### Work request
In the records that follow, the lines from the one containing "Definition pg_ListUnmatchedSnapshots (from" to the one containing "(to_match <$> t_snapshots d))).", inclusive, are to be given again exactly.

(Input for this task)

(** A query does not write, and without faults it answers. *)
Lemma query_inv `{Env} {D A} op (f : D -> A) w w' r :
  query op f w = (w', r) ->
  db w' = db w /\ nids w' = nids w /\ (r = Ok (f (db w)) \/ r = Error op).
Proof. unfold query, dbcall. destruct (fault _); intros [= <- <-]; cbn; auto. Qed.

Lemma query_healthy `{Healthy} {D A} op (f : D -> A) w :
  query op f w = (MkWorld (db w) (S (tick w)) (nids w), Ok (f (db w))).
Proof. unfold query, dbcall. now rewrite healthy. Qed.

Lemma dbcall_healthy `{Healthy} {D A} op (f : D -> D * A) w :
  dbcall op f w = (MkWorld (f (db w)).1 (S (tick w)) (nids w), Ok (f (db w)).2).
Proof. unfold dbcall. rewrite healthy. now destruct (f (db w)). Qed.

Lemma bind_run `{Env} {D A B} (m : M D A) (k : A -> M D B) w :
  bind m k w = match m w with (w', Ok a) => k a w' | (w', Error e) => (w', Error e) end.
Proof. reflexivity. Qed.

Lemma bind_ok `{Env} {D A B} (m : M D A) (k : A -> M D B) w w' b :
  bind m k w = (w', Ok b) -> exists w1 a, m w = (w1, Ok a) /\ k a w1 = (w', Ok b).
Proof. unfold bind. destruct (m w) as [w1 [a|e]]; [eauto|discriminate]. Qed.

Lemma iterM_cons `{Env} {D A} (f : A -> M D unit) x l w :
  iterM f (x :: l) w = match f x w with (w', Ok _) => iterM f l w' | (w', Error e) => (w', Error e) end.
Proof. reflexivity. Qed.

(End Input for this task)
(Input for this task)

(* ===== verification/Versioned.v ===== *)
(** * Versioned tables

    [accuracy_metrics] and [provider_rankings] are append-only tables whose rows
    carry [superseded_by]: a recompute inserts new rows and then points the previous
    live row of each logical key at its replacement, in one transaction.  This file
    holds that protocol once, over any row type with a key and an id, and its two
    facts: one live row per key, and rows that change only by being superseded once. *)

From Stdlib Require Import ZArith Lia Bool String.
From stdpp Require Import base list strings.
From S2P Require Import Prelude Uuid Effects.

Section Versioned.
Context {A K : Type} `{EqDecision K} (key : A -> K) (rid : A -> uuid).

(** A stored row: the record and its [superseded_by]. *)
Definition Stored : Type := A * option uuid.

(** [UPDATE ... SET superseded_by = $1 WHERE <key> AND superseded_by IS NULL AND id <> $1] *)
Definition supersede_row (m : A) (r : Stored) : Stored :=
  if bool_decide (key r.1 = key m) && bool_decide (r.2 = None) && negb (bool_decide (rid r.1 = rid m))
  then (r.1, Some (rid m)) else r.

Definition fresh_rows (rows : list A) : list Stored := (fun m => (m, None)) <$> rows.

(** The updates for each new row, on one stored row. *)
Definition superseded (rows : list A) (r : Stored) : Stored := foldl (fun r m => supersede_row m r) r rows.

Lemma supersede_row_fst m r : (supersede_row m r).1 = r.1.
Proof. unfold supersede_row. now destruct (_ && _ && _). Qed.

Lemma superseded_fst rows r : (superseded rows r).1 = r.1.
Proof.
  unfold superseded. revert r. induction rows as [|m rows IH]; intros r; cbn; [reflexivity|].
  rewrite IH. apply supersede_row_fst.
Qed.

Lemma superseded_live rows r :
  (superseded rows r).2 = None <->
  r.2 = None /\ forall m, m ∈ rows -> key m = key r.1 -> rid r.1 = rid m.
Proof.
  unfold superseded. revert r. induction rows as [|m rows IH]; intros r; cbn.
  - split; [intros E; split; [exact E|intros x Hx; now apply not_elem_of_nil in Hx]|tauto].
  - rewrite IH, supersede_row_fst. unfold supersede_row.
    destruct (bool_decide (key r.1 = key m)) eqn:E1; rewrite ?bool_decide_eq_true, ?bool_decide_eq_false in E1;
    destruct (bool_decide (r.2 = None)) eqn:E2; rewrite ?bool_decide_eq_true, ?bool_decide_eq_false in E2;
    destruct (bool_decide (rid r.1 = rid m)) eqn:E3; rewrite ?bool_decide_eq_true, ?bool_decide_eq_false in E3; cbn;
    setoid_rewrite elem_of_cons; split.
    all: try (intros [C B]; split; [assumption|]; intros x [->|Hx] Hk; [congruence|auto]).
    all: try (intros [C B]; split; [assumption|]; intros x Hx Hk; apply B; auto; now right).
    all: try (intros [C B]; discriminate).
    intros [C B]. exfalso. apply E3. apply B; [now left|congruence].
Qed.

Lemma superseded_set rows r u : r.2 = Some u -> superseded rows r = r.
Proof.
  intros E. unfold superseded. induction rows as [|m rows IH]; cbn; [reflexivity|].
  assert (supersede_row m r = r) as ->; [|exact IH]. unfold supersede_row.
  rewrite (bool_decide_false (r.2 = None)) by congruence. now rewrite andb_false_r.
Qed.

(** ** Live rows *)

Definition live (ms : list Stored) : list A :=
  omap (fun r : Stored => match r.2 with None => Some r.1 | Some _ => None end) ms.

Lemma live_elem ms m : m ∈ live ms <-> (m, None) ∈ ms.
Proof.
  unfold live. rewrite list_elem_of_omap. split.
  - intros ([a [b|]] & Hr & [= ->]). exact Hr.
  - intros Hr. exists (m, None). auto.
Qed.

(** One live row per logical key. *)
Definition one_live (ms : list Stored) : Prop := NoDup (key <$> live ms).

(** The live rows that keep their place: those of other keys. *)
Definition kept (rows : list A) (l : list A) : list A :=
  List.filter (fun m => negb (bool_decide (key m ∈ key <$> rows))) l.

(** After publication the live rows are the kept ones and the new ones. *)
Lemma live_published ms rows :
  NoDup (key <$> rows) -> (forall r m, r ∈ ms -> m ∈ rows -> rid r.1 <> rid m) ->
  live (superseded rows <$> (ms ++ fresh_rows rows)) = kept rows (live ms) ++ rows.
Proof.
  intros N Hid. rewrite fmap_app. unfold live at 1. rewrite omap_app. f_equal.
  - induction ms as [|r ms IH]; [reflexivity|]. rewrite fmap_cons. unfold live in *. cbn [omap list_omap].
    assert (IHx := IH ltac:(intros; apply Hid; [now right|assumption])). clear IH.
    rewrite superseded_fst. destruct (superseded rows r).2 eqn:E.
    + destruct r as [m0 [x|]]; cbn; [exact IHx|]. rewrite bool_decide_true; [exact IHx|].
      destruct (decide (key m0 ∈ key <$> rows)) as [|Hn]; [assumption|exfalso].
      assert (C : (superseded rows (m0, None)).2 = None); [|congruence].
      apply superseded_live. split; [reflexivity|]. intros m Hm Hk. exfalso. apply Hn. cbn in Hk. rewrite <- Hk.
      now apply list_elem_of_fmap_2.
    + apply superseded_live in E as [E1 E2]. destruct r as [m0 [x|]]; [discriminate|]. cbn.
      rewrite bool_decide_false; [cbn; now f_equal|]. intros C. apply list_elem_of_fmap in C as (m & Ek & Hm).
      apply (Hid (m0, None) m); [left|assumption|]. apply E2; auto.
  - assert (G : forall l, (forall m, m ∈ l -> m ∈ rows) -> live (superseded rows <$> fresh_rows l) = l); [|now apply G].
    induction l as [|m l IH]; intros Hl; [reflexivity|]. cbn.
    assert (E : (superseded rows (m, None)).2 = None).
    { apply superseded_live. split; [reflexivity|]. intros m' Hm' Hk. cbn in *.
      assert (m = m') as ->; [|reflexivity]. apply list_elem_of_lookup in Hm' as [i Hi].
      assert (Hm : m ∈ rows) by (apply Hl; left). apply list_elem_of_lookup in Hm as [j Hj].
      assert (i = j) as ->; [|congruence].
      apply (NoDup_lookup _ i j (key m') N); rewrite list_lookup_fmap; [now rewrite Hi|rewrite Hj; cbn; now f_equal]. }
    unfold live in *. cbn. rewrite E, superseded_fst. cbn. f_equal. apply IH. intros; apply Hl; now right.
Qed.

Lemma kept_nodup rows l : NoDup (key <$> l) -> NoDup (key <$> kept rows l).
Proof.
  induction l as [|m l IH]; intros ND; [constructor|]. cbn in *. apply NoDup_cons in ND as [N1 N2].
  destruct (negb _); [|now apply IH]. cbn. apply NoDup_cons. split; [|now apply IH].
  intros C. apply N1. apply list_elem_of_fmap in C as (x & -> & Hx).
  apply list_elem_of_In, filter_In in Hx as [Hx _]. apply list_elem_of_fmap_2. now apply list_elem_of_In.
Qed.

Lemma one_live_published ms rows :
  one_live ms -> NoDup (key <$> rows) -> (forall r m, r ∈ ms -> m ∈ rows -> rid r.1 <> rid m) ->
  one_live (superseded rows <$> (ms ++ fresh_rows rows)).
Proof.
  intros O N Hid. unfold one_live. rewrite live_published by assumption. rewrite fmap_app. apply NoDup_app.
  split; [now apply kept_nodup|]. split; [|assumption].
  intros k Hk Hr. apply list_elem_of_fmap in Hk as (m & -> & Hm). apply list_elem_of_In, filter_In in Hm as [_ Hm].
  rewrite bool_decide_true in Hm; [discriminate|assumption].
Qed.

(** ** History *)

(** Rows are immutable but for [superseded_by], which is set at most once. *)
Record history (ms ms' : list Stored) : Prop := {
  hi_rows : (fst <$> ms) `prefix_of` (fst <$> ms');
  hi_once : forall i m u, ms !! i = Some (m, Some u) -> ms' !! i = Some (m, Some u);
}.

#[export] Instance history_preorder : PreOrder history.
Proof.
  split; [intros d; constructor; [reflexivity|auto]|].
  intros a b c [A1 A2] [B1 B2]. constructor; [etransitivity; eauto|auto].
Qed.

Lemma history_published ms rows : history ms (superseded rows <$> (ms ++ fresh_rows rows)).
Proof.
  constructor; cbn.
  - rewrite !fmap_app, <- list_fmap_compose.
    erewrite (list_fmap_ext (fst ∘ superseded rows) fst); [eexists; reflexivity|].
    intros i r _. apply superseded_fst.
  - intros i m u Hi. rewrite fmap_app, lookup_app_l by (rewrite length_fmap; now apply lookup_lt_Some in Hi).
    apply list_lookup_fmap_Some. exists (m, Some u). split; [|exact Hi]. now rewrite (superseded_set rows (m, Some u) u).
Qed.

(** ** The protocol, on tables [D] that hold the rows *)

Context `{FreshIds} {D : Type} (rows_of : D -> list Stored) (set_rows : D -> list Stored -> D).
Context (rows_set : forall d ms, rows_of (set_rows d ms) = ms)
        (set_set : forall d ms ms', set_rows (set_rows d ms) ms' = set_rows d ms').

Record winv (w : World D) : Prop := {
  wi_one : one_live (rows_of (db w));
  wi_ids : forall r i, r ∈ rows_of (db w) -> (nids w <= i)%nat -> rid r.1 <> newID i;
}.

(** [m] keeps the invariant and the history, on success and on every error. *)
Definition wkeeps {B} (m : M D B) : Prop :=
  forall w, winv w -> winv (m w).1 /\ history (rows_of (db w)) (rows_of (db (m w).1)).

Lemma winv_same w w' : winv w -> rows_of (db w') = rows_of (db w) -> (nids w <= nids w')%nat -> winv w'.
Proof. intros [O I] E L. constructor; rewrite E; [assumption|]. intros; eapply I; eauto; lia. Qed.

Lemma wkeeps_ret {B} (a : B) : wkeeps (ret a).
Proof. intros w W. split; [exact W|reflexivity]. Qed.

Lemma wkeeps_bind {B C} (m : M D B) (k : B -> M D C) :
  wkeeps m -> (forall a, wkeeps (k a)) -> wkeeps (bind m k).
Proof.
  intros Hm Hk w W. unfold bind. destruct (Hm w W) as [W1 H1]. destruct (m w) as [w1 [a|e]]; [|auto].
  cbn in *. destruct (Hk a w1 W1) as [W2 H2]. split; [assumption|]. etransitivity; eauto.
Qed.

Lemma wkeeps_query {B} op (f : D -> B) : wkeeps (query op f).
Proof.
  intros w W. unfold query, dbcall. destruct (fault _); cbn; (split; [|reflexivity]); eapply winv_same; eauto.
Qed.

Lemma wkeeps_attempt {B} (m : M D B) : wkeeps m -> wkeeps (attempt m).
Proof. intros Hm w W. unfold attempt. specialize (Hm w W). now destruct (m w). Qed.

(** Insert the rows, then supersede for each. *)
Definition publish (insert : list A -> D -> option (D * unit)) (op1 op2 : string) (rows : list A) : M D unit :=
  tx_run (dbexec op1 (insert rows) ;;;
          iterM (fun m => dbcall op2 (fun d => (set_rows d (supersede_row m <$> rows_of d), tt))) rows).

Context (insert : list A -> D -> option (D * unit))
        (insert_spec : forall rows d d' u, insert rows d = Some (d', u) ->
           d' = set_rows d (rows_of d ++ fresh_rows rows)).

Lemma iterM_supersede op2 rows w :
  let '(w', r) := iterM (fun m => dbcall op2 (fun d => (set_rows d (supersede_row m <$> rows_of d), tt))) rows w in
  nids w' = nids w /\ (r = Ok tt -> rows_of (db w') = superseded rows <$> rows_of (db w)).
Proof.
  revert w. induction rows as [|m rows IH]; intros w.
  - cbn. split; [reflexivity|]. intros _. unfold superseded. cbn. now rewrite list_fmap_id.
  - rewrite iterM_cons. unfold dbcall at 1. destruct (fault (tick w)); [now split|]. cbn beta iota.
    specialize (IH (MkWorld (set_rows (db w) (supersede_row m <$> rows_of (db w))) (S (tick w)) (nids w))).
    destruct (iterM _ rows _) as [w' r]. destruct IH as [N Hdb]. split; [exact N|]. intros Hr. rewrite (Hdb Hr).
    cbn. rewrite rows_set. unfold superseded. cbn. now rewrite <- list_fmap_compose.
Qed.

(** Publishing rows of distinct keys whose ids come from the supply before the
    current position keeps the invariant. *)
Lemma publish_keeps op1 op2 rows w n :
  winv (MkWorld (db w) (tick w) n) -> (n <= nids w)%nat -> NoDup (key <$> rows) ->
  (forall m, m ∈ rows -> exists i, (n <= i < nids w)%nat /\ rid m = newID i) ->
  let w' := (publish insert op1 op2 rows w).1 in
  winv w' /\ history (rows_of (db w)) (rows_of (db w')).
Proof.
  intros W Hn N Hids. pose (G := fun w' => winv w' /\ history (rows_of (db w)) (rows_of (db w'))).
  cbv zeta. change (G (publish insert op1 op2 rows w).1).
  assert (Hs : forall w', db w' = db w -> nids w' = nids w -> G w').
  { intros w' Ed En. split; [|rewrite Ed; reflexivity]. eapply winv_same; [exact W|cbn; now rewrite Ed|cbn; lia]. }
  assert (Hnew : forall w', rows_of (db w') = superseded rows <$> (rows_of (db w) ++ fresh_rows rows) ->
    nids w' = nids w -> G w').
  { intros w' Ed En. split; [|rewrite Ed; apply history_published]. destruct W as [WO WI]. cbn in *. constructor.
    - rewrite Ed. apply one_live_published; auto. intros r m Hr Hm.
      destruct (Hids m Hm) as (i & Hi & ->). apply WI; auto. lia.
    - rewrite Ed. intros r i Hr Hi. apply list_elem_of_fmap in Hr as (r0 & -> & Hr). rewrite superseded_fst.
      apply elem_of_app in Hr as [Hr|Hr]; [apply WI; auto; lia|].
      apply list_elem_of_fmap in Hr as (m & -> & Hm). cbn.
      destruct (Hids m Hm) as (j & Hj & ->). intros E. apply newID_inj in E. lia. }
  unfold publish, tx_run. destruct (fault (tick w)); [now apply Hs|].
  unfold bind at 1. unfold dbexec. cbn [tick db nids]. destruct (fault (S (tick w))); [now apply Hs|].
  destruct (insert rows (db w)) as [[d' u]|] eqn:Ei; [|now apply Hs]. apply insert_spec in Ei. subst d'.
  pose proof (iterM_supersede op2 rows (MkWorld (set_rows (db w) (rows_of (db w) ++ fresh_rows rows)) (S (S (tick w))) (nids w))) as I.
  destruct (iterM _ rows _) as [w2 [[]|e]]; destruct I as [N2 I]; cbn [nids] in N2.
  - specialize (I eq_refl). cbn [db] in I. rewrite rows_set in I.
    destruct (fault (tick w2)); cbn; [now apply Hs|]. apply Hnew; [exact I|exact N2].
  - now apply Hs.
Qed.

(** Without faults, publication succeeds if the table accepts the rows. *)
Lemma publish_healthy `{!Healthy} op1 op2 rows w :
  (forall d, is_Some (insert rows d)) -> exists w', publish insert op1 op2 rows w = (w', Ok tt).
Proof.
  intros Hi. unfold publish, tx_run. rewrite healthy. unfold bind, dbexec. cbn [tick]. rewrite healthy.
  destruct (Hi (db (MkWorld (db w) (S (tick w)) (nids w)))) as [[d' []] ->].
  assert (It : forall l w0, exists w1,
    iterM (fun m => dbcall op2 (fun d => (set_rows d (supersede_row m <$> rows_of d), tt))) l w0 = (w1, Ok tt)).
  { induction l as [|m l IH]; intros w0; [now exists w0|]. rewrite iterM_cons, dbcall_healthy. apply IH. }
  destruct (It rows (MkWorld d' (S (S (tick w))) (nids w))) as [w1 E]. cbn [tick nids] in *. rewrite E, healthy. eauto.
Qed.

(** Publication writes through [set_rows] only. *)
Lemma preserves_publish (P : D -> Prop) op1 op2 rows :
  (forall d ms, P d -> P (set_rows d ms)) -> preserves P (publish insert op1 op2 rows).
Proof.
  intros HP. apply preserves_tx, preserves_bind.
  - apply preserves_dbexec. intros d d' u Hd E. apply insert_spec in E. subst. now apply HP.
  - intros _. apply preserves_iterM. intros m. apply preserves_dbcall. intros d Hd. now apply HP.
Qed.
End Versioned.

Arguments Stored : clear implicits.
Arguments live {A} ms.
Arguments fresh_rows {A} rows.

(End Input for this task)
(Input for this task)

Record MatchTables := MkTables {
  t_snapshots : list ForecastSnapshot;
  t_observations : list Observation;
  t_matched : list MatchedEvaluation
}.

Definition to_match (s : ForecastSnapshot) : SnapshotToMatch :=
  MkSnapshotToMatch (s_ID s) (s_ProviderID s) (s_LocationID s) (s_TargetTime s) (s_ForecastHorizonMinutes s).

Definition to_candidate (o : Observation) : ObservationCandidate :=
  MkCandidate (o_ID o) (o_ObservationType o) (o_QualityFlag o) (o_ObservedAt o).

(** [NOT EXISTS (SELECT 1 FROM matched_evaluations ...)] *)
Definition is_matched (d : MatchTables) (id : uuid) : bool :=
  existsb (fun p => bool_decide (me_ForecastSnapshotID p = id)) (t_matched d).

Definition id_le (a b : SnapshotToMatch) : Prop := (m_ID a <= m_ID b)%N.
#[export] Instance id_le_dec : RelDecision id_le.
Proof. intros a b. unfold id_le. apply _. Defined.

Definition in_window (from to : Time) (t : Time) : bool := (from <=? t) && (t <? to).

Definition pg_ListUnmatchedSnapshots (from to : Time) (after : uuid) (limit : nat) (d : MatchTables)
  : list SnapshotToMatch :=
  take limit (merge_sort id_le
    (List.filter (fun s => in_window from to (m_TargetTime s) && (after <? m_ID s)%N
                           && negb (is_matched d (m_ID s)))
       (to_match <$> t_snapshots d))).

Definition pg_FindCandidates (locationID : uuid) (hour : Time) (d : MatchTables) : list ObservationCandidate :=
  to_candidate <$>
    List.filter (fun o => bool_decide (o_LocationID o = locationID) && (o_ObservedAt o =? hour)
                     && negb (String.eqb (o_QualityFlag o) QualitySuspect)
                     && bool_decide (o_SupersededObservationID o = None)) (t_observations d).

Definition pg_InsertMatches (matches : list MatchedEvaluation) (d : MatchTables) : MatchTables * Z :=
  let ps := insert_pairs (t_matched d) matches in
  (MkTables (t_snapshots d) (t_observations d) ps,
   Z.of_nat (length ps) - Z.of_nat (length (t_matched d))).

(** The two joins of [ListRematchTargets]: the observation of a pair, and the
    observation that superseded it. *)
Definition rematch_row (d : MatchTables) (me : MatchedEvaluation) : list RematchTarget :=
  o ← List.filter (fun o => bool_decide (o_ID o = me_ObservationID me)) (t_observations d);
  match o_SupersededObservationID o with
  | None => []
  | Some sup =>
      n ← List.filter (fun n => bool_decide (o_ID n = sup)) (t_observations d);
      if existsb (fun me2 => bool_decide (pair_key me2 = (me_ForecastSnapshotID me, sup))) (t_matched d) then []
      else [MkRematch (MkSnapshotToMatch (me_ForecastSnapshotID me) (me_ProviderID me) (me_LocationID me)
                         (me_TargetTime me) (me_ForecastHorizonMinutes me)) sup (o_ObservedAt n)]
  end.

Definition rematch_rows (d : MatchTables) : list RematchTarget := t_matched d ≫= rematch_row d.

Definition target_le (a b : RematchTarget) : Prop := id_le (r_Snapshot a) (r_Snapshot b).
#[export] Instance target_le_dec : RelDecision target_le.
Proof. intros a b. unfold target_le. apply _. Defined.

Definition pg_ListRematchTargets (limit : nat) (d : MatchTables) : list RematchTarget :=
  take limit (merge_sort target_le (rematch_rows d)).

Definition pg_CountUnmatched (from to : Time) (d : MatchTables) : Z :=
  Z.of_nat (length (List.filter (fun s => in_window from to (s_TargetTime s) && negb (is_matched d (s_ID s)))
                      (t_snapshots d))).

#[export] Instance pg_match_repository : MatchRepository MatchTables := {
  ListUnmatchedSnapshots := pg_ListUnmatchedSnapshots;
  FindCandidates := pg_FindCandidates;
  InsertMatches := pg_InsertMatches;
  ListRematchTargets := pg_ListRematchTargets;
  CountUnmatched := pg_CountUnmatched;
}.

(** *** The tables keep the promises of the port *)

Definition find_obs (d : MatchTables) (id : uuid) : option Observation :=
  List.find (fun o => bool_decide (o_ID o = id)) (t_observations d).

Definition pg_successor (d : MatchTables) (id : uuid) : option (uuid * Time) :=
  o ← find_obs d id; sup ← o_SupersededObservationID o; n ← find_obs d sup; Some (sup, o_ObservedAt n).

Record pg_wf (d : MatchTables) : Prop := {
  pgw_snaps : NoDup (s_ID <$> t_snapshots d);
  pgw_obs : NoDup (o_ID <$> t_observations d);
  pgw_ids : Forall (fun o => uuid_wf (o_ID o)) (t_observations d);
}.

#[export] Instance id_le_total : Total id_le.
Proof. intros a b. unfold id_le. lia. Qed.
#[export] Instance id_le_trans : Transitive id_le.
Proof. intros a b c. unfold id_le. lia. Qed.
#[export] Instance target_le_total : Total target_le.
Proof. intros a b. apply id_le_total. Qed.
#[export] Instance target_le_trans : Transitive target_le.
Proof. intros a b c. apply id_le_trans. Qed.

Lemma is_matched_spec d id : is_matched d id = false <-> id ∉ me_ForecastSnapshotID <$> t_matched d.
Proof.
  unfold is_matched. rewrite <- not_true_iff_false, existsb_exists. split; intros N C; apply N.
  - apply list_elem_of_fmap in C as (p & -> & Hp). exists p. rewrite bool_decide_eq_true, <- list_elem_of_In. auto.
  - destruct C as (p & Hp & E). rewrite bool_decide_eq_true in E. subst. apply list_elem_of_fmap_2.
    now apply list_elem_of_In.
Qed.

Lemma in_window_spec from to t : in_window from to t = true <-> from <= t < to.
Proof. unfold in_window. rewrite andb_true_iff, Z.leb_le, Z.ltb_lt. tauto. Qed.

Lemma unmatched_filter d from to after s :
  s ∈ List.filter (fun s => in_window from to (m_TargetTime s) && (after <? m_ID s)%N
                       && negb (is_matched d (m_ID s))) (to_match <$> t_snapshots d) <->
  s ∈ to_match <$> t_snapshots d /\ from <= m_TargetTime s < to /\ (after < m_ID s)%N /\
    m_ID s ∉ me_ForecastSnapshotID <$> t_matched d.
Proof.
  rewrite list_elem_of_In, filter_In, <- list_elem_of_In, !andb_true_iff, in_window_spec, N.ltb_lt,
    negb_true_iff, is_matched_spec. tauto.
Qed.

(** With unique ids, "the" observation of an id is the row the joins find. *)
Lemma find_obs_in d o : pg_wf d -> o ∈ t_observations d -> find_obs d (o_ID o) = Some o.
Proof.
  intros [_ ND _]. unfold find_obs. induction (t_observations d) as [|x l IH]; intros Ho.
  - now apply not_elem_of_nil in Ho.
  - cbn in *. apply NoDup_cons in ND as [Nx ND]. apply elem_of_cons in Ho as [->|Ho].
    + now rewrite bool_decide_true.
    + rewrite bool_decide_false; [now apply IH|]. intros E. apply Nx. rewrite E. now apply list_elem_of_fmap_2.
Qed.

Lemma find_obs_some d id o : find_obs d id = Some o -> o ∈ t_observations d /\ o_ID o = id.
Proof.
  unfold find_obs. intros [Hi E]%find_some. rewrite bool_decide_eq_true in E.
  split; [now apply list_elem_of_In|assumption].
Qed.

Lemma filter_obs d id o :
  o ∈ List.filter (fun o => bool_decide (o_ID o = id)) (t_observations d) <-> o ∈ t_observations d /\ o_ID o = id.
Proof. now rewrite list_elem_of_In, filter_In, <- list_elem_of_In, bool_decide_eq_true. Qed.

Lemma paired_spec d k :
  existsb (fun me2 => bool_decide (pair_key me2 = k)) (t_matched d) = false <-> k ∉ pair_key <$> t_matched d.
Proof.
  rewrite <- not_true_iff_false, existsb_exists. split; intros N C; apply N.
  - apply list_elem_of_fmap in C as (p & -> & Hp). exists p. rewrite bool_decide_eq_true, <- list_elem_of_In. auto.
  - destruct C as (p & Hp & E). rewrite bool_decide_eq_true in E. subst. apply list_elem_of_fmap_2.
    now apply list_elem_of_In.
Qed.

(End Input for this task)

### Answer space
Definition pg_ListUnmatchedSnapshots (from to : Time) (after : uuid) (limit : nat) (d : MatchTables)
  : list SnapshotToMatch :=
  take limit (merge_sort id_le
    (List.filter (fun s => in_window from to (m_TargetTime s) && (after <? m_ID s)%N
                           && negb (is_matched d (m_ID s)))
       (to_match <$> t_snapshots d))).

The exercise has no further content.